Study: 30% of smartphone cost tied to patent royalty fees

With all the patent litigation flying around, it's reasonable to assume it will affect the price of a smartphone. If a case is lost or settled out of court, one or both sides typically have to pay a patent fee to the other company. That added cost is not blindly absorbed by the company, and a new document shows just how much we're paying for patents when we buy a device.

According to two Apple lawyers and an Intel executive, over one-fourth of the cost of a smartphone is tied directly to patent royalty fees. Their report, aptly titled The Smartphone Royalty Stack: Surveying Royalty Demands for the Components Within Modern Smartphones, details how much we as consumers end up paying.

For a $400 smartphone, we're paying about $120 in patent royalties. That's about 30% of the total cost, directly tied up in patent fees. The data shows that in many cases, patent royalties meet or exceed the cost of the actual device hardware.

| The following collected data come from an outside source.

(** * Simon Says memory game (SimonGame_Final_JuneTwentyFive.ino)

    A shallow embedding of the Arduino sketch: the globals of the sketch
    and the peripherals it drives are one record, every function of the
    sketch is a function on that record, and the claims of the
    specification are theorems about those functions.

    Hardware model.  Output calls (digitalWrite, tone, noTone, delay, the
    LCD, EEPROM.write) append to an event log; [delay] also advances the
    millisecond clock.  Input is scripted: every [digitalRead] consumes
    the next sample of the script, a sample being the list of pins that
    are pulled LOW at that moment; once the script is used up the pins
    read HIGH (INPUT_PULLUP, nothing pressed).  [random] consumes the next
    raw value of a scripted generator.

    Time.  The clock counts the milliseconds spent in [delay]; reads and
    writes take none.  The sketch looks at millis() in one place only,
    the loop of readButtonsWithCountdown, and leaves that loop as soon as
    a press is confirmed: the time a button is then held down (the wait
    for its release, lines 166 and 194) is never measured by the sketch
    and is not on the clock.  The statements about time below are about
    the scans and the output, up to the confirmation of a press, and say
    nothing of how long a button is held.  A script is finite and reads
    HIGH at its end, so every press of a script ends. *)

From Stdlib Require Import ZArith Lia Bool String.
From stdpp Require Import base list gmap.

Local Open Scope Z_scope.

(** ** Machine integers *)

(** [byte] is uint8_t, [int] is 16 bits on the AVR, [unsigned long] 32. *)
Definition to_byte (z : Z) : Z := z mod 256.
Definition to_int (z : Z) : Z := (z + 32768) mod 65536 - 32768.
Definition to_ulong (z : Z) : Z := z mod 4294967296.

(** ** Peripherals *)

Inductive level := LOW | HIGH.
(** [move_count[category] += 1] adds one to the sum of the counts. *)
Lemma total_files_count_move (m : gmap string nat) category :
  total_files (<[category := S (default 0 (m !! category))]> m) = S (total_files m).
Proof.
  destruct (m !! category) as [count|] eqn:Hc; simpl.
  - rewrite <-insert_delete_eq, total_files_insert_fresh; [|apply lookup_delete_eq].
    by rewrite (total_files_lookup m category count).
  - by rewrite total_files_insert_fresh.
Qed.

Lemma ensure_log_no_move desktop_path d category :
  omap move_source (ensure_log desktop_path d category) = [].
Proof. unfold ensure_log. by destruct (entry d category). Qed.

Lemma tally_ok_step desktop_path name s :
  tally_ok s → tally_ok (final (process_item desktop_path name s)).
Proof.
  intros (Hcount & Hpos & Htotal & Hmoves).
  destruct (process_item_cases desktop_path name s)
    as [[_ ->]|[(_ & _ & ->)|[(_ & _ & _ & ->)|(_ & _ & _ & ->)]]];
    simpl; [done|done| |]; unfold tally_ok, after_failure, after_move; simpl.
  - split_and!.
    + intros c. rewrite moves_into_app, Hcount. unfold moves_into. simpl. lia.
    + done.
    + rewrite moved_names_app, length_app, Htotal. simpl. lia.
    + rewrite omap_app, ensure_log_no_move, app_nil_r, moved_names_app, length_app.
      simpl. lia.
  - split_and!.
    + intros c. rewrite moves_into_app. unfold moves_into at 2. simpl.
      rewrite filter_cons. destruct (decide (get_category (suffix name) = c)) as [<-|Hne].
      * rewrite lookup_insert_eq. simpl. rewrite Hcount. lia.
      * rewrite lookup_insert_ne; [|done]. simpl. rewrite Hcount. lia.
    + intros c count. destruct (decide (get_category (suffix name) = c)) as [<-|Hne].
      * rewrite lookup_insert_eq. intros [= <-]. lia.
      * rewrite lookup_insert_ne; [|done]. apply Hpos.
    + rewrite total_files_count_move, moved_names_app, length_app, Htotal. simpl. lia.
    + rewrite !omap_app, ensure_log_no_move, moved_names_app, !length_app.
      simpl. lia.
Qed.
Lemma sorted_coords_sorted (d : Grid) : StronglySorted coord_le (sorted_coords d).
Proof. apply StronglySorted_merge_sort; apply _. Qed.

Lemma StronglySorted_filter {A} (R : relation A) (f : A → bool) l :
  StronglySorted R l → StronglySorted R (List.filter f l).
Proof.
  induction 1 as [|x l Hs IH Hall]; simpl; [constructor|].
  destruct (f x); [|done]. constructor; [done|].
  rewrite Forall_forall in *. intros y Hy%list_elem_of_In%filter_In.
  apply Hall. apply list_elem_of_In. tauto.
Qed.

Lemma StronglySorted_rev {A} (R : relation A) l :
  StronglySorted R l → StronglySorted (flip R) (rev l).
Proof.
  induction 1 as [|x l Hs IH Hall]; simpl; [constructor|].
  apply StronglySorted_app_2.
  - intros y z Hy Hz. rewrite elem_of_rev in Hy.
    apply list_elem_of_singleton in Hz as ->.
    rewrite Forall_forall in Hall. unfold flip. by apply Hall.
  - exact IH.
  - constructor; constructor.
Qed.

Lemma StronglySorted_strict {A} (R : relation A) l :
  StronglySorted R l → NoDup l → StronglySorted (λ a b, R a b ∧ a ≠ b) l.
Proof.
  induction 1 as [|x l Hs IH Hall]; intros Hnd; [constructor|].
  apply NoDup_cons in Hnd as [Hx Hnd]. constructor; [by apply IH|].
  rewrite Forall_forall in *. intros y Hy. split; [by apply Hall|].
  intros ->. done.
Qed.

Lemma StronglySorted_impl {A} (R Q : relation A) l :
  StronglySorted R l → (∀ a b, a ∈ l → b ∈ l → R a b → Q a b) →
  StronglySorted Q l.
Proof.
  induction 1 as [|x l Hs IH Hall]; intros Himp; [constructor|].
  constructor.
  - apply IH. intros a b Ha Hb. apply Himp; by right.
  - rewrite Forall_forall in *. intros y Hy.
    apply Himp; [left|by right|by apply Hall].
Qed.

Lemma elem_of_prev_rows (coord k : Z * Z) (d : Grid) :
  k ∈ prev_rows coord d ↔ is_Some (d !! k) ∧ k.1 = coord.1 ∧ k.2 < coord.2.
Proof.
  unfold prev_rows. rewrite list_elem_of_In, filter_In, <- list_elem_of_In.
  rewrite elem_of_sorted_coords, andb_true_iff, Z.eqb_eq, Z.ltb_lt. tauto.
Qed.

(** The scan of [cell_rows] visits the entries of the row left of the
    coordinate, from the nearest column to the farthest. *)
Lemma scan_order (coord : Z * Z) (d : Grid) :
  StronglySorted (λ a b, b.2 < a.2) (rev (prev_rows coord d))
  ∧ ∀ k, k ∈ rev (prev_rows coord d)
         ↔ is_Some (d !! k) ∧ k.1 = coord.1 ∧ k.2 < coord.2.
Proof.
  split.
  - apply (StronglySorted_rev (λ a b : Z * Z, a.2 < b.2)).
    apply (StronglySorted_impl (λ a b, coord_le a b ∧ a ≠ b)).
    + unfold prev_rows. apply StronglySorted_filter.
      apply StronglySorted_strict; [apply sorted_coords_sorted|apply NoDup_sorted_coords].
    + intros [a1 a2] [b1 b2] (_ & Ha & _)%elem_of_prev_rows (_ & Hb & _)%elem_of_prev_rows.
      unfold coord_le. simpl in *. intros [Hle Hne].
      destruct (decide (a2 = b2)) as [->|]; [|lia].
      exfalso. apply Hne. f_equal. lia.
  - intros k. rewrite elem_of_rev. apply elem_of_prev_rows.
Qed.





End LabelFacts.

(** ** Declension assembly *)

Module DeclensionFacts.
Import Table SpecWording Notions OrderedSetFacts Invariants LabelFacts.

Lemma len_pos_nonempty (s : string) : (0 <? PyStr.len s) = true → s ≠ EmptyString.
Proof. intros H ->. done. Qed.

Lemma cell_entry_nonempty_text lang tag :
  cell_entry lang tag ≠ [] → cell_text lang tag ≠ EmptyString.
Proof. unfold cell_entry. intros H Heq. rewrite Heq in H. by apply H. Qed.

Lemma declension_loop_app t coords s l1 l2 :
  Live.declension_loop t coords s (l1 ++ l2)
  = Live.declension_loop t coords s l1 ≫= λ s1, Live.declension_loop t coords s1 l2.
Proof.
  revert s. induction l1 as [|coord l1 IH]; intros s; simpl; [done|].
  destruct (Live.declension_step t coords s coord) as [s1|]; [|done]. apply IH.
Qed.
(** C1. [getOidcConfigStrategy] always returns, touching nothing: the Red
    Hat hosted strategy when [args.redHatHosted] is set, whatever the mode;
    otherwise the automatic strategy for mode auto, the manual strategy for
    mode manual, and for any other mode no strategy and an error that
    names the allowed modes. *)
Theorem getOidcConfigStrategy_dispatch (mode : string) (input : OidcConfigInput) (s : State) :
  exists r, getOidcConfigStrategy mode input s = ([], Done r s)
  /\ (redHatHosted (args s) = true ->
        r = (Some (DeleteRedHatHostedOidcConfigAutoStrategy input), None))
  /\ (redHatHosted (args s) = false -> mode = "auto"%string ->
        r = (Some (DeleteOidcConfigAutoStrategy input), None))
  /\ (redHatHosted (args s) = false -> mode = "manual"%string ->
        r = (Some (DeleteOidcConfigManualStrategy input), None))
  /\ (redHatHosted (args s) = false -> mode <> "auto"%string -> mode <> "manual"%string ->
        r = (None, Some "Invalid mode. Allowed values are [auto manual]"%string)).
Proof.
  unfold getOidcConfigStrategy, mbind, cmd_bind, gets, mret, cmd_ret. simpl.
  destruct (redHatHosted (args s)) eqn:Hh; simpl.
  { eexists; split; [reflexivity|]. repeat split; intros; congruence. }
  unfold ModeAuto, ModeManual.
  destruct (String.eqb_spec mode "auto") as [->|Hauto]; simpl.
  { eexists; split; [reflexivity|]. repeat split; intros; congruence. }
  destruct (String.eqb_spec mode "manual") as [->|Hmanual]; simpl.
  { eexists; split; [reflexivity|]. repeat split; intros; congruence. }
  eexists; split; [reflexivity|]. repeat split; intros; congruence.
Qed.

Example getOidcConfigStrategy_hosted_manual input :
  getOidcConfigStrategy "manual" input
    {| args := {| oidcPrivateKeySecretArn := ""; region := ""; redHatHosted := true |};
       interactive_enabled := false |}
  = ([], Done (Some (DeleteRedHatHostedOidcConfigAutoStrategy input), None)
       {| args := {| oidcPrivateKeySecretArn := ""; region := ""; redHatHosted := true |};
          interactive_enabled := false |}).
Proof. reflexivity. Qed.






(** Unfolds a strategy down to its trace. *)
Ltac run_strategy Hocm :=
  unfold execute, execute_hosted, execute_auto, execute_manual, remote_call,
    Infof, Errorf, emit, gets, os_Exit, mbind, cmd_bind, mret, cmd_ret;
  try rewrite Hocm; simpl.
(** * Document data extraction pipeline

    A shallow embedding of
    [src/AIDocumentPipeline/documents/services/document_data_extractor.py]:
    the options object, the two client factories, the page-image step and
    the orchestration method [from_bytes].

    The services the module talks to (PDF rasterisation, the layout
    service, the chat-completions endpoint) and the confidence package it
    imports are collaborators: they are gathered in the class
    [Collaborators] and every call made to one of them is recorded in a
    trace, so that statements about "what is sent" are statements about
    that trace. *)

From Stdlib Require Import ZArith PrimFloat Sorted.
From stdpp Require Import gmap strings list pretty.
(* ===== verification/_CoqProject ===== *)
-Q . S2P
Prelude.v
IR.v
SortableRoute.v
Delegation.v
Filters.v
PolicyMerge.v
TrafficPolicyMerge.v
TrafficPolicyTree.v
RouteTree.v
Query.v
HttpRouteTranslator.v
References.v
PolicyIndex.v
RoutesIndex.v
GoNum.v
ListenerValidation.v
Endpoints.v
Reports.v
StatusBuilders.v
StatusContributions.v
StatusSync.v
WorkQueue.v
Hashing.v
ConnectedClients.v
GatewayIndex.v
SslUtils.v
ListenerTLS.v
ListenerTranslator.v
EnvoyRoute.v
RouteConfig.v
Builtin.v
ListenerConfig.v
ValidatorCache.v
EndpointEditor.v
BackendCluster.v
BackendConfigPolicy.v
BackendTlsPolicy.v
SharedProto.v
ClientSnapshots.v
Deployer.v
DeployerValues.v
DeployerApply.v
TrafficPolicyPass.v
TrafficPolicyAuth.v
OidcDiscovery.v
GatewayExtensions.v
TrafficPolicyEquals.v
Lemma ins_sorted x l :
  StronglySorted (flip (cmp_le c)) l → StronglySorted (flip (cmp_le c)) (ins c x l).
Proof.
  induction 1 as [|y ys Hs IH Hall]; simpl; [repeat constructor|].
  rewrite Forall_forall in Hall.
  destruct (c x y) eqn:E.
  - constructor; [by constructor; [|apply Forall_forall]|].
    constructor; [unfold flip, cmp_le; by rewrite (wo_eq_sym c x y)|].
    apply Forall_forall. intros z Hz. unfold flip in *.
    transitivity y; [by apply Hall|]. unfold cmp_le. by rewrite (wo_eq_sym c x y).
  - constructor; [done|]. rewrite (ins_perm c). constructor; [|by apply Forall_forall].
    unfold flip, cmp_le. by rewrite E.
  - apply (wo_lt_gt c) in E. constructor; [by constructor; [|apply Forall_forall]|].
    constructor; [unfold flip, cmp_le; by rewrite E|].
    apply Forall_forall. intros z Hz. unfold flip in *.
    transitivity y; [by apply Hall|]. unfold cmp_le. by rewrite E.
Qed.

Lemma foldl_ins_sorted l acc :
  StronglySorted (flip (cmp_le c)) acc →
  StronglySorted (flip (cmp_le c)) (foldl (λ rp x, ins c x rp) acc l).
Proof.
  revert acc. induction l as [|x l IH]; intros acc Hs; simpl; [done|].
  apply IH. by apply ins_sorted.
Qed.

Lemma StronglySorted_reverse_flip l :
  StronglySorted (flip (cmp_le c)) l → StronglySorted (cmp_le c) (reverse l).
Proof.
  induction 1 as [|x l Hs IH Hall]; [constructor|].
  rewrite reverse_cons. apply StronglySorted_app_2; [|done|repeat constructor].
  intros a b Ha ->%list_elem_of_singleton. rewrite elem_of_reverse in Ha.
  rewrite Forall_forall in Hall. by apply Hall.
Qed.

Lemma sort_stable_sorted l : StronglySorted (cmp_le c) (sort_stable c l).
Proof. apply StronglySorted_reverse_flip, foldl_ins_sorted. constructor. Qed.

Lemma ties_ins z x l :
  StronglySorted (flip (cmp_le c)) l →
  ties c z (ins c x l) = (if decide (c z x = Eq) then [x] else []) ++ ties c z l.
Proof.
  unfold ties. induction 1 as [|y ys Hs IH Hall]; simpl.
  - rewrite filter_cons, filter_nil. by case_decide.
  - destruct (c x y) eqn:E; rewrite !filter_cons; [by repeat case_decide; simplify_eq/=| |by repeat case_decide; simplify_eq/=].
    rewrite IH. destruct (decide (c z x = Eq)) as [Hx|]; [|by case_decide].
    assert (c z y ≠ Eq) by (rewrite (wo_eq_l c z x y Hx); congruence).
    by repeat case_decide.
Qed.

Lemma ties_foldl z l acc :
  StronglySorted (flip (cmp_le c)) acc →
  ties c z (foldl (λ rp x, ins c x rp) acc l) = reverse (ties c z l) ++ ties c z acc.
Proof.
  revert acc. induction l as [|x l IH]; intros acc Hs; simpl; [done|].
  rewrite IH by (by apply ins_sorted). rewrite ties_ins by done.
  unfold ties. rewrite filter_cons. case_decide; simpl; [|done].
  by rewrite reverse_cons, <- app_assoc.
Qed.

Lemma filter_reverse_comm (P : A → Prop) `{∀ x, Decision (P x)} (l : list A) :
  filter P (reverse l) = reverse (filter P l).
Proof.
  induction l as [|x l IH]; [done|].
  rewrite reverse_cons, filter_app, IH, !filter_cons, filter_nil.
  case_decide; [by rewrite reverse_cons|by rewrite app_nil_r].
Qed.

(** Stability: elements that tie keep their order. *)
Lemma sort_stable_ties z l : ties c z (sort_stable c l) = ties c z l.
Proof.
  unfold sort_stable. unfold ties at 1. rewrite filter_reverse_comm.
  change (reverse (ties c z (foldl (λ rp x, ins c x rp) [] l)) = ties c z l).
  rewrite ties_foldl by constructor. unfold ties at 2. rewrite filter_nil, app_nil_r.
  by rewrite reverse_involutive.
Qed.

Lemma sorted_head_le x l y :
  StronglySorted (cmp_le c) (x :: l) → y ∈ x :: l → cmp_le c x y.
Proof.
  intros [Hall _]%StronglySorted_cons [->|Hy]%elem_of_cons; [done|].
  rewrite Forall_forall in Hall. by apply Hall.
Qed.

(** Two sorted lists with the same tie classes are the same list: every stable
    sort of a list under a weak order returns the same result. *)
Lemma sorted_ties_unique l1 l2 :
  StronglySorted (cmp_le c) l1 → StronglySorted (cmp_le c) l2 →
  (∀ z, ties c z l1 = ties c z l2) → l1 = l2.
Proof.
  revert l2. induction l1 as [|x l1 IH]; intros l2 Hs1 Hs2 Ht.
  - destruct l2 as [|y l2]; [done|]. specialize (Ht y).
    unfold ties in Ht. rewrite filter_nil, filter_cons, decide_True in Ht; [done|apply (wo_refl c)].
  - destruct l2 as [|y l2].
    { specialize (Ht x). unfold ties in Ht.
      rewrite filter_nil, filter_cons, decide_True in Ht; [done|apply (wo_refl c)]. }
    assert (c x y = Eq) as Hxy.
    { assert (x ∈ ties c x (y :: l2)) as Hx.
      { rewrite <- (Ht x). unfold ties. apply list_elem_of_filter.
        split; [apply (wo_refl c)|apply elem_of_cons; by left]. }
      assert (y ∈ ties c y (x :: l1)) as Hy.
      { rewrite (Ht y). unfold ties. apply list_elem_of_filter.
        split; [apply (wo_refl c)|apply elem_of_cons; by left]. }
      apply list_elem_of_filter in Hx as [_ Hx], Hy as [_ Hy].
      apply (sorted_head_le _ _ _ Hs2) in Hx. apply (sorted_head_le _ _ _ Hs1) in Hy.
      unfold cmp_le in *. rewrite (wo_opp c x y) in Hx. by destruct (c x y). }
    assert (x = y) as ->.
    { pose proof (Ht x) as H. unfold ties in H. rewrite !filter_cons in H.
      rewrite !decide_True in H; [|done|apply (wo_refl c)]. by simplify_eq. }
    f_equal. apply StronglySorted_cons in Hs1 as [_ Hs1], Hs2 as [_ Hs2].
    apply IH; [done..|]. intros z. specialize (Ht z). unfold ties in *.
    rewrite !filter_cons in Ht. by case_decide; simplify_eq.
Qed.

Lemma stable_sort_unique l l' :
  StronglySorted (cmp_le c) l' → (∀ z, ties c z l' = ties c z l) → l' = sort_stable c l.
Proof.
  intros Hs Ht. apply sorted_ties_unique; [done|apply sort_stable_sorted|].
  intros z. by rewrite sort_stable_ties.
Qed.

(** When ties are equalities the result does not depend on the input order. *)
Lemma sort_stable_perm_eq l1 l2 :
  (∀ x y, x ∈ l1 → y ∈ l1 → c x y = Eq → x = y) →
  l1 ≡ₚ l2 → sort_stable c l1 = sort_stable c l2.
Proof.
  intros Hinj Hp. apply (StronglySorted_unique_strong (cmp_le c)).
  - intros x1 x2 H1 H2 H12 H21. rewrite (sort_stable_perm c) in H1, H2.
    apply Hinj; [done|by rewrite Hp|].
    apply dec_stable. intros Hne. pose proof (wo_opp c x1 x2) as Ho.
    unfold cmp_le in H12, H21. rewrite Ho in H21. by destruct (c x1 x2).
  - apply sort_stable_sorted.
  - apply sort_stable_sorted.
  - by rewrite !(sort_stable_perm c).
Qed.

End stable_sort.

(** A comparator that refines a weak order sorts by that order, even when it is
    not a weak order itself. *)
Lemma sort_stable_refines {A} (c c0 : A → A → comparison) `{!WeakOrder c0} (l : list A) :
  (∀ x y, c0 x y ≠ Eq → c x y = c0 x y) → StronglySorted (cmp_le c0) (sort_stable c l).
Proof.
  intros Hr. apply (StronglySorted_reverse_flip c0).
  assert (∀ x rp, StronglySorted (flip (cmp_le c0)) rp →
                  StronglySorted (flip (cmp_le c0)) (ins c x rp)) as Hins.
  { intros x. induction 1 as [|y ys Hs IH Hall]; simpl; [repeat constructor|].
    destruct (c x y) eqn:E; [|constructor; [done|]; rewrite (ins_perm c); constructor; [|done]|].
    2: { unfold flip, cmp_le. intros Hgt. rewrite (Hr x y) in E; congruence. }
    all: assert (flip (cmp_le c0) x y) as Hxy
      by (unfold flip, cmp_le; rewrite (wo_opp c0 x y); intros Hgt;
          specialize (Hr x y); destruct (c0 x y); simpl in *; try done; rewrite Hr in E; done).
    all: constructor; [by constructor|]; constructor; [done|].
    all: eapply Forall_impl; [exact Hall|]; intros z Hz; unfold flip in *; by transitivity y. }
  assert (∀ l acc, StronglySorted (flip (cmp_le c0)) acc →
    StronglySorted (flip (cmp_le c0)) (foldl (λ rp x, ins c x rp) acc l)) as Hf.
  { induction l0 as [|x l0 IH]; intros acc Hacc; simpl; [done|]. by apply IH, Hins. }
  apply Hf. constructor.
Qed.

Even more troubling is "royalty stacking", where multiple companies with interests try to steal away fees from a handset. To that end, a single smartphone could end up having, say, three royalties for LTE connectivity alone. That threatens to drive the price up to the point it's no longer affordable.

Companies can sidestep these rules, as Samsung and Google recently did, offering up a truce and cross-licensing agreements. Save for agreements like those, FRAND is the only thing saving OEMs from being torn apart by patent trolls.